*** Opening of Dataset content ***

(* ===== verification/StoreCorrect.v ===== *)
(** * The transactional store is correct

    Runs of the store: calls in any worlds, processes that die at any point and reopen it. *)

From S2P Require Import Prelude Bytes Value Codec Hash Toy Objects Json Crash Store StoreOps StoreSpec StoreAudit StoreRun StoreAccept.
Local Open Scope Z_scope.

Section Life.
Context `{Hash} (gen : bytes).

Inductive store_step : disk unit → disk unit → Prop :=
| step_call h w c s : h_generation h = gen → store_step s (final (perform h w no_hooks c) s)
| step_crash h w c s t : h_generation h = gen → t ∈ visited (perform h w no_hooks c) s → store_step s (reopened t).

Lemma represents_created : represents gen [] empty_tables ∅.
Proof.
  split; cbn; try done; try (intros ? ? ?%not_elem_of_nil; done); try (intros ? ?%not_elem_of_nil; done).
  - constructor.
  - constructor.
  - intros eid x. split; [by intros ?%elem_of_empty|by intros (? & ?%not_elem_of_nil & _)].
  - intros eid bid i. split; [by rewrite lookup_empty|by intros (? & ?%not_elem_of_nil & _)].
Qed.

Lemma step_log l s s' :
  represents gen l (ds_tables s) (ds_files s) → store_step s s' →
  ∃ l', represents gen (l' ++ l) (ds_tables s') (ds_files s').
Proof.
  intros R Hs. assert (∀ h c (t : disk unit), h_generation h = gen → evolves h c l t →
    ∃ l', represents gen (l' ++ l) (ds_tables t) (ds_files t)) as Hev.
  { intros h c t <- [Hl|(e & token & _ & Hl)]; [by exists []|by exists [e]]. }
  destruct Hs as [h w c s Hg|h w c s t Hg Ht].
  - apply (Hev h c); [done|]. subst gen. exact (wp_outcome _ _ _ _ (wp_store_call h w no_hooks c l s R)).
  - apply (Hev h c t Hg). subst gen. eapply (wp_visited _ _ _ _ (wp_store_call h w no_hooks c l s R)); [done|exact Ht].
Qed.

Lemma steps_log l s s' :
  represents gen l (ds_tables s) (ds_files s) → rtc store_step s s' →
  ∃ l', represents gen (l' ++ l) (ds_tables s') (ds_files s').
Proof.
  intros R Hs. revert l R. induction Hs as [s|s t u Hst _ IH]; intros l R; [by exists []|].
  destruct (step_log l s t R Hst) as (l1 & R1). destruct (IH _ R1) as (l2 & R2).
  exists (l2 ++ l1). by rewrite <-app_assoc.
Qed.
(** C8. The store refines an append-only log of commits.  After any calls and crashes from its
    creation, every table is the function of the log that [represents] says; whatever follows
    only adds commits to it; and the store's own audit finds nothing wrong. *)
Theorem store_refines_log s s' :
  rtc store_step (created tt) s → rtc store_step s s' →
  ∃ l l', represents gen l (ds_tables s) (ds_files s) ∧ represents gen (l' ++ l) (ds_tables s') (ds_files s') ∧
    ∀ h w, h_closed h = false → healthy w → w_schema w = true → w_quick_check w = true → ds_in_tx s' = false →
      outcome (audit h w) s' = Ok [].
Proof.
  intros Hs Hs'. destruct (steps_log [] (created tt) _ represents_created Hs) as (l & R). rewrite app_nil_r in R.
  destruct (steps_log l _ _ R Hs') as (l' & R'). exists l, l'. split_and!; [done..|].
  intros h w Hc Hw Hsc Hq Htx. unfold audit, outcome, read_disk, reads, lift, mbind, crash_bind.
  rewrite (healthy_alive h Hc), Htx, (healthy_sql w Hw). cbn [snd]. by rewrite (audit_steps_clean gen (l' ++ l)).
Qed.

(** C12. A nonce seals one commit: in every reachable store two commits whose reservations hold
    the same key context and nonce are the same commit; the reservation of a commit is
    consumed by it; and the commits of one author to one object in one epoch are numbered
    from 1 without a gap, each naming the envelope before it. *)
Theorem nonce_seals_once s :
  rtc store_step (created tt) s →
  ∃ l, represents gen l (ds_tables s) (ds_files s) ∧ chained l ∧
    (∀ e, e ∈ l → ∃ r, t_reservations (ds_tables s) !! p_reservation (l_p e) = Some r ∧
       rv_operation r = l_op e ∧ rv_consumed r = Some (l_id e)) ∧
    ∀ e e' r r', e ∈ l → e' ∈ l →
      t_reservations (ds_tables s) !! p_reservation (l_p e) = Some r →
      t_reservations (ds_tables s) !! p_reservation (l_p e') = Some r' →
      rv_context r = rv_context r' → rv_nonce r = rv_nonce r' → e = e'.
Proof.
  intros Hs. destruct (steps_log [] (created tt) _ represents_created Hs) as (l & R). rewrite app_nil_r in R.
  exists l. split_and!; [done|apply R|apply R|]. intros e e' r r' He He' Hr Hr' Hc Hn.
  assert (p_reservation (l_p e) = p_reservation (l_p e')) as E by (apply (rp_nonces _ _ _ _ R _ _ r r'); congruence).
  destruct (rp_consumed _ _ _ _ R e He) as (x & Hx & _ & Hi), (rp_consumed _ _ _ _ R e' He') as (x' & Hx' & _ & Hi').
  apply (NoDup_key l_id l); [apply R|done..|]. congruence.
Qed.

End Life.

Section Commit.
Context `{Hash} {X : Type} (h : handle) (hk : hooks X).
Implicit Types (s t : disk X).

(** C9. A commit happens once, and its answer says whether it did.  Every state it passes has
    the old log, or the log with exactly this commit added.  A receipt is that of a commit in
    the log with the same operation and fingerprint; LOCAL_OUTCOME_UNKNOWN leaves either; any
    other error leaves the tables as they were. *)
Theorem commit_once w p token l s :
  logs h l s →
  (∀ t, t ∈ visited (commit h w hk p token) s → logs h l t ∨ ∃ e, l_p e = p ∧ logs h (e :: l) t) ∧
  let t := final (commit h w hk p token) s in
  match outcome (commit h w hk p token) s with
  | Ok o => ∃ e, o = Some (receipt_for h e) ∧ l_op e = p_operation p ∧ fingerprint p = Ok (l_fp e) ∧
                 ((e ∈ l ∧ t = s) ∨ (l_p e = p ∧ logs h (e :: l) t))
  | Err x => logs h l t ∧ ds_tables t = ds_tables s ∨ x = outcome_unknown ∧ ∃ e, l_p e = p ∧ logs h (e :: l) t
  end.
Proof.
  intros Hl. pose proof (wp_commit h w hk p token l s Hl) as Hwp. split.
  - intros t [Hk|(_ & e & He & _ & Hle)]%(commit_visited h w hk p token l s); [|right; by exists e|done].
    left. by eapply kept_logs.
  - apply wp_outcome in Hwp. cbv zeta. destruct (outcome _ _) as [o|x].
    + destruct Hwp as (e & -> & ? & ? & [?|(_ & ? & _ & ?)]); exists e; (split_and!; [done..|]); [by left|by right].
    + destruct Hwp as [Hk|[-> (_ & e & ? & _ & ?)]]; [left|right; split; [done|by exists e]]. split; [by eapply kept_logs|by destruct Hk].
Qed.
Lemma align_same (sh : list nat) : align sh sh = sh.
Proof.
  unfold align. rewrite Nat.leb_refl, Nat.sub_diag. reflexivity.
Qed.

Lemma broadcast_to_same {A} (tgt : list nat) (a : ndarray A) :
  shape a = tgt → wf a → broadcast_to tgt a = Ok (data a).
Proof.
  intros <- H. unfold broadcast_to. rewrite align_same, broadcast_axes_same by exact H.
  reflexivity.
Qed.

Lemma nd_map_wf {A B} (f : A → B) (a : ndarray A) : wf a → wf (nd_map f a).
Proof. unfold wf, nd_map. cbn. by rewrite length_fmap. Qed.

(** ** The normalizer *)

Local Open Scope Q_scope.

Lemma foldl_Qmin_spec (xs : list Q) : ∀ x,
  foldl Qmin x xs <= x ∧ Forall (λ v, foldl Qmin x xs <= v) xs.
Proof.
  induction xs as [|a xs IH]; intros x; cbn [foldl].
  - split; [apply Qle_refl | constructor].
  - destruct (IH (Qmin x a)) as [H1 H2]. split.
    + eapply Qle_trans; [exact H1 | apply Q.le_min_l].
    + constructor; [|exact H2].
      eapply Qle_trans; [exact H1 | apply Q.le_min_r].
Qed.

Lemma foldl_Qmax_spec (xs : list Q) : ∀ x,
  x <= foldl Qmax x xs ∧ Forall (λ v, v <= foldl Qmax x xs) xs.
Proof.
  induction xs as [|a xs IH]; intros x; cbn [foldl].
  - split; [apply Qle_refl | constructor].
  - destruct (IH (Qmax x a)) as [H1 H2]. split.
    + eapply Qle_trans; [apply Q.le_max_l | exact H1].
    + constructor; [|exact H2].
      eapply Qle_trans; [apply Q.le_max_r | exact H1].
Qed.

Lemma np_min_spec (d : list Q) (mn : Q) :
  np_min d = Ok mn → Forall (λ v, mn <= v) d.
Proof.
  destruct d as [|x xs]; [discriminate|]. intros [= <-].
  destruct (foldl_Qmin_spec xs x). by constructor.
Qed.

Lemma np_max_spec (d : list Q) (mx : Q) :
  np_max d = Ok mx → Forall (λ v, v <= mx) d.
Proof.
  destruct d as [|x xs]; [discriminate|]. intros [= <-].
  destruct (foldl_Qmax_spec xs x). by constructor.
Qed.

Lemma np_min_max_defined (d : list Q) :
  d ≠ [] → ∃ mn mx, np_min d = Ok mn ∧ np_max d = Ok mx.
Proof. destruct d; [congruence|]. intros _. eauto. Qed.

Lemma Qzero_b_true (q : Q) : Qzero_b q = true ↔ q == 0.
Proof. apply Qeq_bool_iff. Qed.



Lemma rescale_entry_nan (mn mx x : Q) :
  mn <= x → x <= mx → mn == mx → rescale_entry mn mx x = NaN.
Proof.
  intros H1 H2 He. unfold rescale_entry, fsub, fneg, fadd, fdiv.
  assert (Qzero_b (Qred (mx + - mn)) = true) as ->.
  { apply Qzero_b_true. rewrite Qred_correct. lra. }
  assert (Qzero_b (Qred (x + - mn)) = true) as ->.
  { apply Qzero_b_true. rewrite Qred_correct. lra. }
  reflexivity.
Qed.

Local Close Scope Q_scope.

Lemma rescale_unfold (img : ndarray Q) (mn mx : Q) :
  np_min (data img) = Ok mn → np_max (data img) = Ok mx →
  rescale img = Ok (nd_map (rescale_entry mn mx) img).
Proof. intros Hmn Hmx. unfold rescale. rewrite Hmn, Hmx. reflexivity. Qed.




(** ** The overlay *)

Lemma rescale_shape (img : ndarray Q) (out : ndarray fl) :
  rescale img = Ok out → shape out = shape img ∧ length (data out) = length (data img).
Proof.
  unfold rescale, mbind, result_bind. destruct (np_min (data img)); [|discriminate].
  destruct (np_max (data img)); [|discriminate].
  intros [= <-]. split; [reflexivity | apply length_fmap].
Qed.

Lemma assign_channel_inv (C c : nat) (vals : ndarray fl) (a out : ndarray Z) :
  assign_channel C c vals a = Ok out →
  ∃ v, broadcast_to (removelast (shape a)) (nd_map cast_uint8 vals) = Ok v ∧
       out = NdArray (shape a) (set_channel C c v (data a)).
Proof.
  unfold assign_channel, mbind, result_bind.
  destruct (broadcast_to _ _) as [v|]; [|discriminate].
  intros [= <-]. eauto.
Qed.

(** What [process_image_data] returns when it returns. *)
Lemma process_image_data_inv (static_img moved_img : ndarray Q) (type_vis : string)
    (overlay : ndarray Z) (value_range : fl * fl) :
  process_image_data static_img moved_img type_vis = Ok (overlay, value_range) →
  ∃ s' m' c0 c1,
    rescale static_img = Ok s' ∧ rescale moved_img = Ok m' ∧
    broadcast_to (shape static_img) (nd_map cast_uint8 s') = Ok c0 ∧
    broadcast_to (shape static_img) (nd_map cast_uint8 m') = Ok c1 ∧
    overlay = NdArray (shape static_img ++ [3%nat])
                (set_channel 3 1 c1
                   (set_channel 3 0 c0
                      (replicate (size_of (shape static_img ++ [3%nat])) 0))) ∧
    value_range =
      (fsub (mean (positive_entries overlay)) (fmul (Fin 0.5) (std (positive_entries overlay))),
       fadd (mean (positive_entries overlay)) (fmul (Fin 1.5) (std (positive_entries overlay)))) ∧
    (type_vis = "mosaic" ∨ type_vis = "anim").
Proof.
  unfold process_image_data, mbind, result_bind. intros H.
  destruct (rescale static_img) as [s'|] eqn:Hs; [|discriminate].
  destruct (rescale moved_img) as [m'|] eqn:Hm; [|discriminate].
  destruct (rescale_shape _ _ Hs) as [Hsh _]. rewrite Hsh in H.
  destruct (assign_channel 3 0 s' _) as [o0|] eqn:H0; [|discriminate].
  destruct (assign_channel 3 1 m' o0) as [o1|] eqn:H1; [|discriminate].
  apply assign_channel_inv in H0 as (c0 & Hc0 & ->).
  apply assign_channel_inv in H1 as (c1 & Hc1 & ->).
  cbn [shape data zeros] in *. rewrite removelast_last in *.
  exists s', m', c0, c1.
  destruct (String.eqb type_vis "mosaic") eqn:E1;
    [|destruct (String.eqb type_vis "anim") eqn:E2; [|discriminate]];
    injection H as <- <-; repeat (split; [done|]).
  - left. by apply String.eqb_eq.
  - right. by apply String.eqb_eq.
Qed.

*** Close of Dataset content ***

What you will do
All that is wanted is the stretch of lines above from the one containing "Local Close Scope Q_scope." through the one containing "Proof. intros Hmn", duplicated exactly.

Task solution
Local Close Scope Q_scope.

Lemma rescale_unfold (img : ndarray Q) (mn mx : Q) :
  np_min (data img) = Ok mn → np_max (data img) = Ok mx →
  rescale img = Ok (nd_map (rescale_entry mn mx) img).
Proof. intros Hmn Hmx. unfold rescale. rewrite Hmn, Hmx. reflexivity. Qed.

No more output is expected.